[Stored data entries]
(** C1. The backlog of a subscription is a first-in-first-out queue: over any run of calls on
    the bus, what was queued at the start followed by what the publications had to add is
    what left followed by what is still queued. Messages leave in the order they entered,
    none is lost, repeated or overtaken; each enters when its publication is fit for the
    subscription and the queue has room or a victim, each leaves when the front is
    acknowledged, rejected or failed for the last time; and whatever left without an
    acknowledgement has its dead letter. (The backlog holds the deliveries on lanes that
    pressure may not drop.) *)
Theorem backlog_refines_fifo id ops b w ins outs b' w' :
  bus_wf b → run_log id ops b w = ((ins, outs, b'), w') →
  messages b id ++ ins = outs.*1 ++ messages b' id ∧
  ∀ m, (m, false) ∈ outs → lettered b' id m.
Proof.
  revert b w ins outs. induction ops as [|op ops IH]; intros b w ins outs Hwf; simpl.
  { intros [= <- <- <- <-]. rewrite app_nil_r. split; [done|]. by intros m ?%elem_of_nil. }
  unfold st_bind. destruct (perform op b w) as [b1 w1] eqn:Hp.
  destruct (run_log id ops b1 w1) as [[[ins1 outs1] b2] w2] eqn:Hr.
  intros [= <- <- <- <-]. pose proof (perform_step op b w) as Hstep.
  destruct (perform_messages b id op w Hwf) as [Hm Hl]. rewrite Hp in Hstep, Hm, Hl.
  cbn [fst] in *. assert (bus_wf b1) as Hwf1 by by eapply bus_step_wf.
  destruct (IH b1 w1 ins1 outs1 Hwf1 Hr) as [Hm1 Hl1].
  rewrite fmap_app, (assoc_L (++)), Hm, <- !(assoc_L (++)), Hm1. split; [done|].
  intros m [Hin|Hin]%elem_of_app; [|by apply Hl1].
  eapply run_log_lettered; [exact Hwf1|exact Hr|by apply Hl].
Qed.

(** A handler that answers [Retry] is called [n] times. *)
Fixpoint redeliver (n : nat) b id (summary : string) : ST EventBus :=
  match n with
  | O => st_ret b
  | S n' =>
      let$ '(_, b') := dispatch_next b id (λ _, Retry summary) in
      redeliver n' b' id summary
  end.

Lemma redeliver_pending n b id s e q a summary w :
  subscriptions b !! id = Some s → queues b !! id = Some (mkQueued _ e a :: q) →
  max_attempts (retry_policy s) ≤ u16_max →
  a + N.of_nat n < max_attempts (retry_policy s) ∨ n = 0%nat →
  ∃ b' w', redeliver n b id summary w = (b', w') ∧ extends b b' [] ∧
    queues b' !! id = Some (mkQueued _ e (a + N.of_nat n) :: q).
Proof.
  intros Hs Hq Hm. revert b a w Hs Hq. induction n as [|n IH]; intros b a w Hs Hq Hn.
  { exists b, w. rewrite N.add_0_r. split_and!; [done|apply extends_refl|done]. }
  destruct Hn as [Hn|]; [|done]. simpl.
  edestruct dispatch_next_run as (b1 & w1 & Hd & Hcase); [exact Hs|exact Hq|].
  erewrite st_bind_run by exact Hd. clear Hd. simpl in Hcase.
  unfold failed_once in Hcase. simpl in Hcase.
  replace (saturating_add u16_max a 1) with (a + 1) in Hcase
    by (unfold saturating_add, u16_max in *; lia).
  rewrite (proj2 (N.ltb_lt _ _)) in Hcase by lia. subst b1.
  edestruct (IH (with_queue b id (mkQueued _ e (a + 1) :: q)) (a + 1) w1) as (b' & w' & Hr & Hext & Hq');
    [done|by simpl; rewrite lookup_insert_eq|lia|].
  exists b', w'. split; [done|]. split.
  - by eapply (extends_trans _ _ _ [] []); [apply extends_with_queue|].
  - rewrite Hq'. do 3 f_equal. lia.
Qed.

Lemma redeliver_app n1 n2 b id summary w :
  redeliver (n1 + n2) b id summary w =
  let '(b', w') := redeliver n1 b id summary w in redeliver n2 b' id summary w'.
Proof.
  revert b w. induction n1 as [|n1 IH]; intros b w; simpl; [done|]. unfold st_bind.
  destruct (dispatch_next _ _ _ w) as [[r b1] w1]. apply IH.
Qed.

- _Aim of the exercise_:
Please repeat all the records above exactly as they appear.

- _Solution below_:
(** C1. The backlog of a subscription is a first-in-first-out queue: over any run of calls on
    the bus, what was queued at the start followed by what the publications had to add is
    what left followed by what is still queued. Messages leave in the order they entered,
    none is lost, repeated or overtaken; each enters when its publication is fit for the
    subscription and the queue has room or a victim, each leaves when the front is
    acknowledged, rejected or failed for the last time; and whatever left without an
    acknowledgement has its dead letter. (The backlog holds the deliveries on lanes that
    pressure may not drop.) *)
Theorem backlog_refines_fifo id ops b w ins outs b' w' :
  bus_wf b → run_log id ops b w = ((ins, outs, b'), w') →
  messages b id ++ ins = outs.*1 ++ messages b' id ∧
  ∀ m, (m, false) ∈ outs → lettered b' id m.
Proof.
  revert b w ins outs. induction ops as [|op ops IH]; intros b w ins outs Hwf; simpl.
  { intros [= <- <- <- <-]. rewrite app_nil_r. split; [done|]. by intros m ?%elem_of_nil. }
  unfold st_bind. destruct (perform op b w) as [b1 w1] eqn:Hp.
  destruct (run_log id ops b1 w1) as [[[ins1 outs1] b2] w2] eqn:Hr.
  intros [= <- <- <- <-]. pose proof (perform_step op b w) as Hstep.
  destruct (perform_messages b id op w Hwf) as [Hm Hl]. rewrite Hp in Hstep, Hm, Hl.
  cbn [fst] in *. assert (bus_wf b1) as Hwf1 by by eapply bus_step_wf.
  destruct (IH b1 w1 ins1 outs1 Hwf1 Hr) as [Hm1 Hl1].
  rewrite fmap_app, (assoc_L (++)), Hm, <- !(assoc_L (++)), Hm1. split; [done|].
  intros m [Hin|Hin]%elem_of_app; [|by apply Hl1].
  eapply run_log_lettered; [exact Hwf1|exact Hr|by apply Hl].
Qed.

(** A handler that answers [Retry] is called [n] times. *)
Fixpoint redeliver (n : nat) b id (summary : string) : ST EventBus :=
  match n with
  | O => st_ret b
  | S n' =>
      let$ '(_, b') := dispatch_next b id (λ _, Retry summary) in
      redeliver n' b' id summary
  end.

Lemma redeliver_pending n b id s e q a summary w :
  subscriptions b !! id = Some s → queues b !! id = Some (mkQueued _ e a :: q) →
  max_attempts (retry_policy s) ≤ u16_max →
  a + N.of_nat n < max_attempts (retry_policy s) ∨ n = 0%nat →
  ∃ b' w', redeliver n b id summary w = (b', w') ∧ extends b b' [] ∧
    queues b' !! id = Some (mkQueued _ e (a + N.of_nat n) :: q).
Proof.
  intros Hs Hq Hm. revert b a w Hs Hq. induction n as [|n IH]; intros b a w Hs Hq Hn.
  { exists b, w. rewrite N.add_0_r. split_and!; [done|apply extends_refl|done]. }
  destruct Hn as [Hn|]; [|done]. simpl.
  edestruct dispatch_next_run as (b1 & w1 & Hd & Hcase); [exact Hs|exact Hq|].
  erewrite st_bind_run by exact Hd. clear Hd. simpl in Hcase.
  unfold failed_once in Hcase. simpl in Hcase.
  replace (saturating_add u16_max a 1) with (a + 1) in Hcase
    by (unfold saturating_add, u16_max in *; lia).
  rewrite (proj2 (N.ltb_lt _ _)) in Hcase by lia. subst b1.
  edestruct (IH (with_queue b id (mkQueued _ e (a + 1) :: q)) (a + 1) w1) as (b' & w' & Hr & Hext & Hq');
    [done|by simpl; rewrite lookup_insert_eq|lia|].
  exists b', w'. split; [done|]. split.
  - by eapply (extends_trans _ _ _ [] []); [apply extends_with_queue|].
  - rewrite Hq'. do 3 f_equal. lia.
Qed.

Lemma redeliver_app n1 n2 b id summary w :
  redeliver (n1 + n2) b id summary w =
  let '(b', w') := redeliver n1 b id summary w in redeliver n2 b' id summary w'.
Proof.
  revert b w. induction n1 as [|n1 IH]; intros b w; simpl; [done|]. unfold st_bind.
  destruct (dispatch_next _ _ _ w) as [[r b1] w1]. apply IH.
Qed.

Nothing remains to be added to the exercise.